Hydrogen is often referred as one of the most promising energy carriers of the future. In fact, hydrogen has one of the highest known fuel mass specific energy densities and it can be converted to electrical power with relatively high efficiencies. The transition to a hydrogen-supported economy relies on the sufficient and economic provision of high-quality hydrogen gas. Nevertheless, only the sustainable production of hydrogen from renewable sources results in a climate-neutral energy system. Nowadays, the main production pathways for hydrogen are natural gas steam reforming and water electrolysis.
One promising alternative production possibility for renewable hydrogen is the biotechnological process of dark fermentation. In this particular case the fermentation of a wide variety of biomass residues results in the production of a gas mainly containing hydrogen and carbon dioxide. In order to obtain a valuable energy carrier from this gas a substantial removal of carbon dioxide has to be performed. Conventional gas upgrading methods to meet this tasks are amine absorption and pressure swing adsorption. One very promising method for cost- and energy-efficient gas separation in this regard is membrane gas permeation.
The current work focusses on the development and optimisation of a gas processing chain for the upgrading of gas produced by biomass dark fermentation which mainly relies on membrane gas permeation. After a comprehensive literature research on possible membrane materials the most promising materials are selected for further analysis. This analysis comprises the performance assessment for a wide variety of operational parameters performed on a single-stage lab-scale membrane module test bench utilising pure gases as well as different gas mixtures. With the fundamental membrane material properties evaluated an extensive process simulation investigation is performed in order to define the most economic and most effective process layout. This step takes advantage of a very well-developed in-house code for the numerical modelling of multicomponent-multistage gas permeation systems. This tool will be used for the optimisation of the separation chain regarding the following aspects: 1) number and topology of permeator stages including gas recompression, recycling and sweep gas streams, 2) optimisation of membrane area distribution amongst different permeator stages, 3) optimisation of operational parameters like pressure and stage cut for the different permeator stages. Additionally, the possibilities for a final hydrogen purification step will be analysed in order to reach gas grades suitable for e.g. high-pressure storage in vehicle tanks or utilisation in fuel cells.

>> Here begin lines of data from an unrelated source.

Lemma elem_iter_dep_files rel : rel ∈ _iter_dep_files cwd root f ↔ dep_at cwd root f rel.
Proof using Type*.
  unfold _iter_dep_files, dep_at. destruct (top_of cwd root f) as [top|]; [|split; [by intros ?%elem_of_nil|by intros (? & ? & ? & ? & _)]].
  rewrite list_elem_of_In, in_flat_map. split.
  - intros (ds & Hds & Hr). apply in_map_iff in Hr as (c & <- & Hc). apply filter_In in Hc as [Hc Hb].
    apply list_elem_of_In, elem_walk in Hds. apply list_elem_of_In, elem_entries in Hc. rewrite <- app_assoc in Hc.
    apply andb_true_iff in Hb as [Hb1 Hb2]. apply negb_true_iff in Hb2. by exists top, ds, c.
  - intros (? & ds & c & [= <-] & -> & Hw & Hn & Hc & Hd). exists ds. split; [by apply list_elem_of_In, elem_walk|].
    apply in_map_iff. exists c. split; [done|]. apply filter_In. split.
    + apply list_elem_of_In, elem_entries. by rewrite <- app_assoc.
    + by rewrite Hc, Hd.
Qed.

Lemma NoDup_iter_dep_files : NoDup (_iter_dep_files cwd root f).
Proof using Type*.
  unfold _iter_dep_files. destruct (top_of cwd root f) as [top|]; [|constructor].
  pose proof (NoDup_walk artifact f top) as Hw. induction Hw as [|ds l Hds _ IH]; [constructor|]. cbn [flat_map].
  apply NoDup_app. split_and!; [| |done].
  - apply (NoDup_fmap_2_strong (λ c, ds ++ [c])); [intros c d _ _ E; by apply app_inj_tail in E as [_ ->]|].
    assert (∀ (P : pystr → bool) m, NoDup m → NoDup (List.filter P m)) as Hf; [|apply Hf, NoDup_entries].
    intros P m. induction 1 as [|c m Hc _ IHm]; [constructor|]. cbn. destruct (P c); [|done]. constructor; [|done].
    rewrite list_elem_of_In, filter_In. intros [Hin _]. by apply Hc, list_elem_of_In.
  - intros x Hx Hin. apply list_elem_of_In, in_map_iff in Hx as (c & <- & _).
    apply list_elem_of_In, in_flat_map in Hin as (ds' & Hds' & Hin). apply in_map_iff in Hin as (d & E & _).
    apply app_inj_tail in E as [-> _]. by apply Hds, list_elem_of_In.
Qed.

The work performed leads to the design and construction of a small-scale pilot plant with a simplified one-stage layout. The operation of this pilot plant at an existing hydrogen dark fermenter will proof the real-life feasibility of the membrane-based hydrogen upgrading concept. Data collected during simulation and experimental runs will be used to give a first rough estimate on the economic potential of the analysed concept.